You can read about training volume and intensity until your eyelids droop, and join the greatest gym within 200 miles of your home. You can create a fantastic, muscle-growing, fat-burning, strength-increasing training regime that will have your muscle pumped and primed for growth… but somehow, you forget to eat enough high quality protein, and nothing happens.
Protein – one of the three major macronutrients – is often called the “building blocks” of muscle tissue. The “building blocks” of protein itself are amino acids. “Complete protein” contains all the “essential” amino acids – the ones required by the body, yet which the body cannot synthesize and must therefore obtain from dietary or supplemental sources.
Protein promotes feelings of satiety (fullness); increases metabolism; helps keep anabolic hormones at adequate levels; and repairs muscles after heavy exercise, allowing them to grow. Protein is spread far and wide throughout the world of food, but not all proteins are created equal. Keep reading to learn about the best protein sources for maximum gains in muscle growth.
Whey protein isolate. Considered by many to be the gold standard, this filtered form of whey protein boasts the highest-known BV (biological value) – the number used to denote how well the body can absorb and use it – of any protein, and boasts a protein purity of up to 95%. It is rapidly digested and assimilated, has an excellent amino acid profile and is suitable to take before and after working out. Because it is sold as a fine powder, it can be added to a variety of beverages and even incorporated into recipes. Its qualities make it the preferred choice of countless athletes.
Egg protein. Although egg protein’s BV is not quite as high as whey isolate, it is highly assimilable, available in powder form – and of course as the versatile and delicious egg itself, making it an excellent all-round choice, whether it’s mixed in a shake, or more appetizingly, scrambled, hardboiled or nestled beside bacon first thing in the morning. One large egg (alway choose free range) contains roughly 8 grams of complete protein, making them quite economical. In addition, eggs are rich in vitamins – not only the fat-soluble A, E and K, but B12, folic acid and riboflavin, and the minerals zinc, calcium and iron. Micronutrients such as these play important roles in overall physiological functioning, energy levels and testosterone production, aiding in muscle growth. Also eggs are a great source of healthy omega-3 fatty acids.
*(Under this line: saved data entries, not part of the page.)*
(** * useCountdown: a countdown timer layered on an interval scheduler

    Shallow embedding of [packages/core/useCountdown/index.ts].

    Conventions of the embedding.
    - A JavaScript [number] is an IEEE 754 binary64 value: [spec_float]
      of the Standard Library with a precision of 53 bits, so that
      rounding, infinities, signed zeros and NaN are those of the
      language.  [of_Z] turns an integer into the number nearest to it.
    - A reactive source ([MaybeRef], [MaybeRefOrGetter]) is read against a
      snapshot [World] of the reactive state that lives outside the
      controller; every operation that reads a source takes the snapshot
      that is current when it runs.
    - The refs [remaining] and [intervalController.isActive] are fields of
      an explicit state record that every operation takes and returns.
    - User callbacks are opaque.  Invoking one appends a [Call] to a log,
      together with what the callback can observe at that moment, and
      either returns or throws; [throws] says which, for each function
      and snapshot.  A throw abandons the rest of the tick.  A callback
      that re-enters the controller is not modelled. *)

From Stdlib Require Import ZArith List Bool Lia.
From Stdlib Require Import SpecFloat.
Import ListNotations.
Local Open Scope Z_scope.

(** ** Numbers *)

Definition number : Type := spec_float.

(** The parameters of binary64. *)
Definition prec : Z := 53.
Definition emax : Z := 1024.

(** [x - y] *)
Definition js_sub (x y : number) : number := SFsub prec emax x y.

(** [x < y], [x <= y], [x > y] and [x == y]; each is false when an
    operand is NaN. *)
Definition js_lt (x y : number) : bool := SFltb x y.

Definition js_le (x y : number) : bool := SFleb x y.

Definition js_gt (x y : number) : bool :=
  match SFcompare x y with
  | Some Gt => true
  | _ => false
  end.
Milk protein. Milk contains a combination of two proteins: Whey and casein. Its BV is a bit lower than that of egg protein, but it remains an excellent choice, especially for those who consume protein late in the evening – casein acts slowly, helping to nourish the muscles over a longer period of time. Milk, like eggs, is a “whole food” whose muscle-building benefits go beyond its raw protein content. It also contains BCAAs (branched chain amino acids) – the three amino acids, leucine, isoleucine and valine, which work in tandem to fuel muscles, burn fat, spare glucose and signal to the body to build more lean mass. The fat content in milk helps you stay fuller, longer. Calcium helps keep bones strong and plays a role in the contraction and expansion of muscles. The presence of potassium and sodium make milk a natural electrolyte drink, enhancing the re-hydrating qualities of its water content; and fat and water-soluble vitamins such as A, D, K, B-12, and magnesium – an important mineral counterpoint to calcium – keep the body functioning better at many levels.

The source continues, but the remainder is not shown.